# Would anyone be interested in drawing my horse?



## lahorsewhisperer (Mar 6, 2009)

Hi, i am wondering if anyone would be interested in drawing my horse....I only wish i could draw...ha ha...


----------



## toadflax (Jul 14, 2009)

Here you go. I removed his halter to save time, I can fuss over these things forever.


----------



## boxer (Feb 20, 2009)

That's beautiful Toadflex. Could you do one for me?


----------



## lahorsewhisperer (Mar 6, 2009)

OH MY GOSH that is so beautiful i appreciate it so much......i am awestruck....


----------



## toadflax (Jul 14, 2009)

boxer said:


> That's beautiful Toadflex. Could you do one for me?

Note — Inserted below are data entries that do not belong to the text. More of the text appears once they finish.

(** * blogger: canonical log assembly, redaction, masking and field filtering

    A shallow embedding of the Go package [logger] (canonical_logger.go,
    the zap encoder wrapper, the set-up of the loggers and the slog handler
    that adds the DD fields), of the gRPC client masker, of the HTTP
    middleware and the gRPC server interceptor that call the canonical
    logger, and of the package [config], together with the parts of the Go
    standard library they call: [strings], [unicode/utf8], [encoding/json],
    [html/template], [time.Duration], [os.Getenv] and [log/slog]
    attributes.

    Go strings and byte slices are byte sequences; they are modelled by
    [string], every [ascii] being one byte.  Go [int] and [rune] values are
    modelled by [Z].  Go maps with string keys are [gmap string _]. *)

From Stdlib Require Import ZArith String Ascii List Bool Lia Floats.
From Stdlib Require Import DecimalString DecimalPos.
From stdpp Require Import gmap strings list.

#[local] Set Warnings "-register-all".
#[local] Open Scope Z_scope.

(** ** What the embedding takes from the Go runtime as given

    Two library facilities are not re-implemented: the decimal to binary64
    conversion of [strconv.ParseFloat] (a [None] result is its range error)
    and the Unicode case tables behind [unicode.To(unicode.LowerCase, r)],
    which are consulted for runes above U+007F only. *)

Record Runtime : Type := {
  strconv_ParseFloat : string -> option float;
  unicode_To_LowerCase : Z -> Z
}.

(** ** Bytes *)

Definition byte (c : ascii) : Z := Z.of_N (N_of_ascii c).
Definition chr (b : Z) : ascii := ascii_of_N (Z.to_N b).

Definition bytes (s : string) : list Z := map byte (list_ascii_of_string s).

Fixpoint of_bytes (l : list Z) : string :=
  match l with
  | [] => ""
  | b :: l' => String (chr b) (of_bytes l')
  end.

(** [s[i:]] for [0 <= i]; Go panics beyond [len(s)], which no caller below
    reaches. *)
Fixpoint drop_str (n : nat) (s : string) : string :=
  match n, s with
  | O, _ => s
  | S n', String _ s' => drop_str n' s'
  | S _, "" => ""
  end.

(** [s[:i]] *)
Fixpoint take_str (n : nat) (s : string) : string :=
  match n, s with
  | S n', String c s' => String c (take_str n' s')
  | _, _ => ""
  end.

Definition len (s : string) : Z := Z.of_nat (String.length s).

(** ** unicode/utf8 *)

Module utf8.

Definition RuneError : Z := 0xFFFD.
Definition RuneSelf : Z := 0x80.
Definition MaxRune : Z := 0x10FFFF.

(** The [first] table with [acceptRanges]: for a leading byte, the length of
    the sequence it starts and the range the second byte must lie in;
    [None] for the bytes that start no sequence (0x80-0xC1, 0xF5-0xFF). *)
Definition first (p0 : Z) : option (nat * (Z * Z)) :=
  if p0 <? 0xC2 then None
  else if p0 <? 0xE0 then Some (2%nat, (0x80, 0xBF))
  else if p0 =? 0xE0 then Some (3%nat, (0xA0, 0xBF))
  else if p0 <? 0xED then Some (3%nat, (0x80, 0xBF))
  else if p0 =? 0xED then Some (3%nat, (0x80, 0x9F))
  else if p0 <? 0xF0 then Some (3%nat, (0x80, 0xBF))
  else if p0 =? 0xF0 then Some (4%nat, (0x90, 0xBF))
  else if p0 <? 0xF4 then Some (4%nat, (0x80, 0xBF))
  else if p0 =? 0xF4 then Some (4%nat, (0x80, 0x8F))
  else None.

Definition cont (b : Z) : bool := (0x80 <=? b) && (b <=? 0xBF).

(** [DecodeRuneInString]: the first rune of [s] and its width in bytes;
    [(RuneError, 0)] on the empty string and [(RuneError, 1)] on a byte
    sequence that is not a shortest-form encoding. *)
Definition DecodeRuneInString (s : string) : Z * nat :=
  match bytes (take_str 4 s) with
  | [] => (RuneError, 0%nat)
  | p0 :: rest =>
      if p0 <? RuneSelf then (p0, 1%nat)
      else
        match first p0 with
        | None => (RuneError, 1%nat)
        | Some (sz, (lo, hi)) =>
            if (length rest <? sz - 1)%nat then (RuneError, 1%nat)
            else
              match rest with
              | [] => (RuneError, 1%nat)
              | b1 :: rest1 =>
                  if (b1 <? lo) || (hi <? b1) then (RuneError, 1%nat)
                  else if (sz <=? 2)%nat then
                    (Z.lor (Z.shiftl (Z.land p0 0x1F) 6) (Z.land b1 0x3F), 2%nat)
                  else
                    match rest1 with
                    | [] => (RuneError, 1%nat)
                    | b2 :: rest2 =>
                        if negb (cont b2) then (RuneError, 1%nat)
                        else if (sz <=? 3)%nat then
                          (Z.lor (Z.shiftl (Z.land p0 0x0F) 12)
                             (Z.lor (Z.shiftl (Z.land b1 0x3F) 6) (Z.land b2 0x3F)),
                           3%nat)
                        else
                          match rest2 with
                          | [] => (RuneError, 1%nat)
                          | b3 :: _ =>
                              if negb (cont b3) then (RuneError, 1%nat)
                              else
                                (Z.lor (Z.shiftl (Z.land p0 0x07) 18)
                                   (Z.lor (Z.shiftl (Z.land b1 0x3F) 12)
                                      (Z.lor (Z.shiftl (Z.land b2 0x3F) 6)
                                         (Z.land b3 0x3F))),
                                 4%nat)
                          end
                    end
              end
        end
  end.

Definition encode3 (r : Z) : string :=
  of_bytes [Z.lor 0xE0 (Z.shiftr r 12);
            Z.lor 0x80 (Z.land (Z.shiftr r 6) 0x3F);
            Z.lor 0x80 (Z.land r 0x3F)].

(** [AppendRune]/[EncodeRune]: the UTF-8 encoding of [r]; a negative rune,
    a surrogate half or a rune above [MaxRune] is written as [RuneError]. *)
Definition EncodeRune (r : Z) : string :=
  if (0 <=? r) && (r <? 0x80) then of_bytes [r]
  else if (0 <=? r) && (r <? 0x800) then
    of_bytes [Z.lor 0xC0 (Z.shiftr r 6); Z.lor 0x80 (Z.land r 0x3F)]
  else if (r <? 0) || (MaxRune <? r) || ((0xD800 <=? r) && (r <=? 0xDFFF)) then
    encode3 RuneError
  else if r <? 0x10000 then encode3 r
  else
    of_bytes [Z.lor 0xF0 (Z.shiftr r 18);
              Z.lor 0x80 (Z.land (Z.shiftr r 12) 0x3F);
              Z.lor 0x80 (Z.land (Z.shiftr r 6) 0x3F);
              Z.lor 0x80 (Z.land r 0x3F)].

(** The runes a [for _, c := range s] loop visits.  [skip] counts the bytes
    still belonging to the rune decoded last. *)
Fixpoint runes_from (skip : nat) (s : string) : list Z :=
  match s with
  | "" => []
  | String _ s' =>
      match skip with
      | S k => runes_from k s'
      | O =>
          let '(r, size) := DecodeRuneInString s in
          r :: runes_from (size - 1) s'
      end
  end.

Definition runes (s : string) : list Z := runes_from 0 s.

End utf8.

(** ** unicode *)

Module unicode.

Definition MaxASCII : Z := 0x7F.

Definition ToLower (rt : Runtime) (r : Z) : Z :=
  if r <=? MaxASCII then
    if (65 <=? r) && (r <=? 90) then r + 32 else r
  else unicode_To_LowerCase rt r.

End unicode.

(** ** strings *)

Module strings.

(** [HasPrefix] *)
Fixpoint HasPrefix (s prefix : string) {struct prefix} : bool :=
  match prefix, s with
  | "", _ => true
  | String p prefix', String c s' => Ascii.eqb p c && HasPrefix s' prefix'
  | String _ _, "" => false
  end.

(** [Index]: the byte offset of the first occurrence of [substr] in [s],
    or -1. *)
Fixpoint Index (s substr : string) : Z :=
  if HasPrefix s substr then 0
  else
    match s with
    | "" => -1
    | String _ s' =>
        let i := Index s' substr in
        if i <? 0 then -1 else i + 1
    end.

Definition Contains (s substr : string) : bool := 0 <=? Index s substr.

(** [Join] *)
Fixpoint Join (elems : list string) (sep : string) : string :=
  match elems with
  | [] => ""
  | [e] => e
  | e :: rest => e +:+ sep +:+ Join rest sep
  end.

(** [Split] for a non-empty separator: cut at every occurrence of [sep]
    found scanning from the left, occurrences not overlapping.  [skip]
    counts the bytes of the separator matched last that are still to be
    passed over, [cur] is the segment being collected, reversed. *)
Fixpoint split_from (sep : string) (skip : nat) (cur : list ascii) (s : string)
  : list string :=
  match s with
  | "" => [string_of_list_ascii (rev cur)]
  | String c s' =>
      match skip with
      | S k => split_from sep k cur s'
      | O =>
          if HasPrefix s sep then
            string_of_list_ascii (rev cur)
              :: split_from sep (String.length sep - 1) [] s'
          else split_from sep 0 (c :: cur) s'
      end
  end.

(** [Split(s, sep)], for the non-empty separators the package uses (with an
    empty one Go explodes [s] into its UTF-8 sequences instead). *)
Definition Split (s sep : string) : list string := split_from sep 0 [] s.

(** [Map]: every rune of [s] is replaced by its image, a negative image
    dropping the rune.  Go returns [s] itself when no rune changes; a byte
    that is not valid UTF-8 counts as a change and is written as U+FFFD. *)
Definition Map (mapping : Z -> Z) (s : string) : string :=
  String.concat ""
    (map (fun c => let r := mapping c in
                   if 0 <=? r then utf8.EncodeRune r else "")
         (utf8.runes s)).

Definition isASCII (s : string) : bool :=
  forallb (fun c => byte c <? utf8.RuneSelf) (list_ascii_of_string s).

Definition lowerByte (c : ascii) : ascii :=
  if (65 <=? byte c) && (byte c <=? 90) then chr (byte c + 32) else c.

Fixpoint mapBytes (f : ascii -> ascii) (s : string) : string :=
  match s with
  | "" => ""
  | String c s' => String (f c) (mapBytes f s')
  end.

(** [ToLower]: bytewise on a string that is all ASCII, otherwise
    [Map(unicode.ToLower, s)]. *)
Definition ToLower (rt : Runtime) (s : string) : string :=
  if isASCII s then mapBytes lowerByte s
  else Map (unicode.ToLower rt) s.

End strings.


(** ** Go values held in an [interface{}]

    The dynamic values that reach the logger: what [encoding/json] stores
    into an [interface{}] (nil, bool, float64, string, []interface{},
    map[string]interface{}), the nil map, and the [int] values callers put
    into error detail maps. *)

Inductive any : Type :=
| ANil
| ABool (b : bool)
| AFloat64 (f : float)
| AInt (n : Z)
| AString (s : string)
| ASlice (elems : list any)
| ANilMap
| AMap (m : gmap string any).

(** A variable of type [map[string]interface{}]: [None] is the nil map. *)
Definition anyOfMap (m : option (gmap string any)) : any :=
  match m with
  | None => ANilMap
  | Some m => AMap m
  end.

(** ** encoding/json: [Unmarshal] into a [map[string]interface{}] *)

Module json.

Inductive error : Type :=
| SyntaxError
| UnmarshalTypeError.

Definition maxNestingDepth : Z := 10000.

Definition isSpace (c : Z) : bool :=
  (c =? 32) || (c =? 9) || (c =? 13) || (c =? 10).

Definition isDigit (c : Z) : bool := (48 <=? c) && (c <=? 57).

Maybe-- Do you have a particular photo posted somewhere?
These take a while to do, especially during riding season, but I'd be happy to look at some photos and see what happens.


----------



## boxer (Feb 20, 2009)

I don't mind how long it takes, I just think you are a really good artist. Here are some pics of Lena, the first one is my favourite.


----------



## toadflax (Jul 14, 2009)

I like the first one too. I'm working on something now and will see what I can do with Lena after that. The only thing is if you don't want the blanket on her in the drawing, I'll need a picture that shows her neck from a similar angle, I'm not good at fudging. But I think a hint of blanket would be cute myself.
It'll be a while, a few weeks maybe.


----------



## boxer (Feb 20, 2009)

I see if I have any from that angle without her blanket, if not I will try and get one, she wears her blanket most of the time (it's winter here). Would you be able to fudge in a mane though seeing as at the moment it is growing out and looks like a mohawk haha. Thanks for being interested though


----------



## boxer (Feb 20, 2009)

Here are two photos of her that show her neck at a similar angle but not exactly the same, the light is not the best in them. If they are not good enough I will try and get some tomorrow when I see her.


----------



## kumquat27 (Jun 3, 2009)

toadflax you are amazing! If you dont mind could you do one for me to?: i dont mind if it takes a while. ill post some pics if youd like to do it.


----------



## toadflax (Jul 14, 2009)

boxer said:


> Here are two photos of her that show her neck at a similar angle but not exactly the same, the light is not the best in them. If they are not good enough I will try and get some tomorrow when I see her.


I think that will do, if not I'll let you know when I get to that point. I think those will be fine though.


----------



## midwestgirl89 (Jul 7, 2009)

You're pretty popular Toadflax! =)


----------